Due 6/1 (Note: you have an additional week to complete this lab)
You may do your work in any software program with which you are familiar (e.g., SPSS, R, Python, etc.). Here is the R code for the simple examples used in class.
1a. What is the total size (n=) of your corpus? (what are the units for this level of analysis? abstract syntactic constituents, semantic types, words, phones, etc.?) For this lab, we will first calculate the word count for each dataset used. So, state your corpus size(s) in words. Then, go to 1b.
1b. Base of normalization. What is an appropriate base of normalization for the type of dataset you are analyzing? Justify your decision in 1-2 sentences.
1c. Next, calculate the raw token count(s) for your dependent variable(s) of interest. Do this separately for each dataset you are using.
1d. Calculate normalized frequency (nf) for your tokens.
1e. How frequent in your databases is/are your token(s) of interest? Does this surprise you, given your expectations about the frequency of this form/these forms? Are there any other types of corpora in which you would expect the frequency count(s) to be wildly different? Discuss in a few (no more than 10) sentences.
1f. Calculate the corpus to corpus ratio for your dependent variable. (If you have more than one dependent variable, choose a subset--one or two will suffice for this lab.)
1g. Independent variables. As we saw in Week 7, there are factors that may affect the measures you wish to take (whether "tune" occurs as a noun or a verb, whether /t/ occurs word-medially or word-finally). These factors are independent variables, that may help us to account for or predict systematic differences in the outcome variable. What is/are your independent variable(s) of interest (again guided by your research question)? Recalculate your token counts partitioned on these independent variables.
2a. Choose an appropriate graphical method (frequency table, histogram, box plot, scatterplot) for representing your datasets. Make sure you choose a method that allows for observations to be clustered within levels of any grouping variables used to partition the data.

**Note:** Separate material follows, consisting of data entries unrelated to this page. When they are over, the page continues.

Lemma flights_ok_step tr w l w' : flights_ok tr w → step w l w' → flights_ok (l :: tr) w'.
Proof.
  intros HI HS. destruct HS as [a rn Ha|s rs Hs Hc|o|Hc|id en meth aT rT args Hid|id f Hf Hp Hs|id f Hf Hp Hc
    |id f drop r Hf Hp Hr|id f drop t Hf Hp Hr|id f s rs rs' o r Hf Hj Hs Hd|id f t r Hf Hp Hj|id f t Hf Hp Hd
    |id f r Hf Hp Hj|id f t r drop Hf Hp|id f r Hf Hp|id f r v Hf Hp Hv].
  1-4: by apply flights_ok_frame.
  6: by eapply flights_ok_exec.
  - intros id'. specialize (HI id'). rewrite execs_cons. cbn [execOf flights].
    destruct (decide (id = id')) as [<-|Hne]; [|by rewrite lookup_insert_ne].
    rewrite lookup_insert_eq. rewrite Hid in HI. rewrite HI. by repeat constructor.
  - eapply flights_ok_move; [done|done|exact Hf|]. at_phase. by split.
  - eapply flights_ok_move; [done|done|exact Hf|]. at_phase. by split.
  - eapply flights_ok_move; [done|done|exact Hf|]. at_phase. split; [done|done|]. cbn. intros Hok.
    unfold receive in Hr. repeat case_match; simplify_eq; done.
  - eapply flights_ok_move; [done|done|exact Hf|]. at_phase. rewrite Hphase in Hjob. split; [done|done|by left].
  - eapply flights_ok_move; [done|done|exact Hf|]. at_phase. rewrite Hj in Hjob. destruct Hjob as (e & He & Hr).
    split; [done|by exists e|by exists e].
  - eapply flights_ok_move; [done|done|exact Hf|]. at_phase. by split.
  - eapply flights_ok_move; [done|done|exact Hf|]. intros [Hgen Hjob Hphase]. rewrite Hj in *. destruct Hjob as (e & He & Hr).
    split; cbn; [done|by exists e|]. destruct (phase f); try done. by destruct (Hp t).
  - eapply flights_ok_move; [done|done|exact Hf|]. at_phase. split; [done|done|]. cbn. unfold conclude. intros Hok.
    destruct r; [|done]. repeat case_match; done.
  - eapply flights_ok_move; [done|done|exact Hf|]. at_phase. by split.
  - eapply flights_ok_move; [done|done|exact Hf|]. at_phase. split; [done|done|]. cbn. unfold finishCall in Hv.
    destruct (rp_ok r) eqn:Hok; [|by simplify_eq]. destruct (Hphase eq_refl) as (e & He & <-).
    inv_bind Hv. simplify_eq. by exists e.
Qed.
(** Attach server [i] to the net. *)
Definition connect (i : Z) (cfg : config) : option config :=
  c ← store (connected cfg) i true;
  let cfg := cfg <| connected := c |> in
  let up := filter (isConnected cfg) (upto (n cfg)) in
  rn ← enableLinks (endnames cfg) true ((i,.) <$> up) (net cfg);
  rn ← enableLinks (endnames cfg) true ((.,i) <$> up) rn;
  Some (cfg <| net := rn |>).

(** Detach server [i] from the net. *)
Definition disconnect (i : Z) (cfg : config) : option config :=
  c ← store (connected cfg) i false;
  let cfg := cfg <| connected := c |> in
  rn ← enableLinks (endnames cfg) false ((i,.) <$> filter (λ _, started (endnames cfg) i) (upto (n cfg))) (net cfg);
  rn ← enableLinks (endnames cfg) false ((.,i) <$> filter (started (endnames cfg)) (upto (n cfg))) rn;
  Some (cfg <| net := rn |>).

(** Shut down a server but save its persistent state. *)
Definition crash1 (i : Z) (cfg : config) : option config :=
  cfg ← disconnect i cfg;
  let cfg := cfg <| net := DeleteServer (NInt i) (net cfg) |> in
  p ← index (saved cfg) i;
  let p := Copy <$> p in
  al ← store (alive cfg) i false;
  let p := (λ p, SaveStateAndSnapshot (ReadRaftState p) (ReadSnapshot p) MakePersister) <$> p in
  sv ← store (saved cfg) i p;
  Some (cfg <| alive := al |> <| saved := sv |>).

(** The snapshot a server restarts from, if it has one. *)
Definition restore (i : Z) (p : Persister) (c : RaftHarness.config Cmd) : M (RaftHarness.config Cmd) :=
  let snapshot := ReadSnapshot p in
  if 0 <? zlen snapshot then ingestSnap (Cmd := Cmd) i snapshot (-1) c else mret c.

(** A fresh persister with the content of the old one. *)
Definition renew (i : Z) (p : option Persister) (c : RaftHarness.config Cmd) : M (Persister * RaftHarness.config Cmd) :=
  match p with
  | Some p => let p := Copy p in c ← restore i p c; mret (p, c)
  | None => mret (MakePersister, c)
  end.
(* ===== verification/CtrlerHarness.v ===== *)
(** * The harness of the shardctrler tests ([shardctrler/config.go])

    The file repeats [kvraft/config.go]: the functions on the network, the clerks and
    the servers have the same text and are the same definitions here ([kvservers] is
    [servers] there, and [maxraftstate] does not exist).  [Leader] differs: it passes
    over a server that is shut down. *)

From S2P Require Import Prelude Persister LabRpc HarnessNet ServiceHarness.

Notation config := ServiceHarness.config.

Definition LogSize : config → option Z := ServiceHarness.LogSize.
Definition connectUnlocked : Z → list Z → config → option config := ServiceHarness.connectUnlocked.
Definition disconnectUnlocked : Z → list Z → config → option config := ServiceHarness.disconnectUnlocked.
Definition All : config → list Z := ServiceHarness.All.
Definition ConnectAll : config → option config := ServiceHarness.ConnectAll.
Definition partition : list Z → list Z → config → option config := ServiceHarness.partition.
Definition makeClient : nat → list string → (Z → Z) → list Z → config → option (config * list string) := ServiceHarness.makeClient.
Definition deleteClient : nat → config → config := ServiceHarness.deleteClient.
Definition ConnectClient : nat → list Z → config → option config := ServiceHarness.ConnectClient.
Definition DisconnectClient : nat → list Z → config → option config := ServiceHarness.DisconnectClient.
Definition ShutdownServer : Z → config → option config := ServiceHarness.ShutdownServer.
Definition StartServer : Z → list string → nat → config → option config := ServiceHarness.StartServer.
Definition make_config (size : Z) (unreliable : bool) : (Z → list string) → (Z → nat) → option config :=
  ServiceHarness.make_config size unreliable 0.

(** [None] is a server that is shut down. *)
Fixpoint leaderFrom (i : Z) (states : list (option bool)) : bool * Z :=
  match states with
  | [] => (false, 0)
  | Some true :: _ => (true, i)
  | _ :: states => leaderFrom (i + 1) states
  end.
Definition Leader (states : list (option bool)) : bool * Z := leaderFrom 0 states.

Definition make_partition (n : Z) (states : list (option bool)) : option (list Z * list Z) :=
  let '(_, l) := Leader states in dealOut n l.

(** ** The first server that says it leads *)

Lemma ctrler_leaderFrom_spec states k :
  match leaderFrom k states with
  | (true, l) => k <= l < k + zlen states ∧ index states (l - k) = Some (Some true) ∧ ∀ j, k <= j < l → index states (j - k) ≠ Some (Some true)
  | (false, l) => l = 0 ∧ Some true ∉ states
  end.
Proof.
  revert k. assert (∀ st states k, st ≠ Some true → (∀ k, match leaderFrom k states with
      | (true, l) => k <= l < k + zlen states ∧ index states (l - k) = Some (Some true) ∧ ∀ j, k <= j < l → index states (j - k) ≠ Some (Some true)
      | (false, l) => l = 0 ∧ Some true ∉ states end) →
    match leaderFrom (k + 1) states with
      | (true, l) => k <= l < k + zlen (st :: states) ∧ index (st :: states) (l - k) = Some (Some true) ∧ ∀ j, k <= j < l → index (st :: states) (j - k) ≠ Some (Some true)
      | (false, l) => l = 0 ∧ Some true ∉ st :: states end) as Hskip.
  { intros st sts k Hst IH. specialize (IH (k + 1)). assert (∀ j, k + 1 <= j → index (st :: sts) (j - k) = index sts (j - (k + 1))) as Hi.
    { intros j Hj. rewrite !index_lookup by lia. by replace (Z.to_nat (j - k)) with (S (Z.to_nat (j - (k + 1)))) by lia. }
    destruct (leaderFrom (k + 1) sts) as [[] l].
    - destruct IH as (Hl & Hs & Hf). rewrite zlen_cons, Hi by lia. split_and!; [lia..|done|]. intros j Hj. destruct (decide (j = k)) as [->|Hne].
      + rewrite Z.sub_diag. intros [_ Hx]%index_Some. change (Some st = Some (Some true)) in Hx. congruence.
      + rewrite Hi by lia. apply Hf. lia.
    - destruct IH as [-> Hf]. split; [done|]. apply not_elem_of_cons. split; congruence. }
  induction states as [|[[]|] states IH]; intros k; cbn [leaderFrom].
  - split; [done|]. by intros ?%elem_of_nil.
  - rewrite zlen_cons, Z.sub_diag. pose proof (zlen_nonneg states). split_and!; [lia..|done|lia].
  - by apply Hskip.
  - by apply Hskip.
Qed.

(** As long as some server runs and leads, the partition puts the first such server
    in the smaller group. *)
Lemma ctrler_make_partition m states : 1 <= m → zlen states = 2 * m + 1 → Some true ∈ states →
  ∃ l p1 p2, Leader states = (true, l) ∧ index states l = Some (Some true) ∧ make_partition (2 * m + 1) states = Some (p1, p2) ∧
    p1 ++ p2 ≡ₚ upto (2 * m + 1) ∧ zlen p1 = zlen p2 + 1 ∧ l ∈ p2.
Proof.
  intros Hm Hlen Hin. unfold make_partition, Leader. pose proof (ctrler_leaderFrom_spec states 0) as HL. destruct (leaderFrom 0 states) as [[] l]; [|by destruct HL as [_ ?]].
  destruct HL as (Hl & Hs & _). rewrite Z.sub_0_r in Hs. destruct (dealOut_odd m l Hm) as (p1 & p2 & -> & ? & ? & ? & ?); [lia|].
  exists l, p1, p2. split_and!; [done..|lia|done].
Qed.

2b. Examine the shape of your datasets' distributions. You may either calculate these by hand (e.g., in R, we can separately call functions for mean or standard deviation, or IQR "interquartile range"). Or we can use a function, such as discussed in class, which will provide a frequency table, or evaluate whether our sample distribution is normal (e.g., we can invoke the command summary(), or ks.test()). Do your distributions satisfy our assumptions for:
2c. Given your responses in 2b, what type of inferential tests do you believe are most appropriate for your study data (parametric vs. non-parametric)?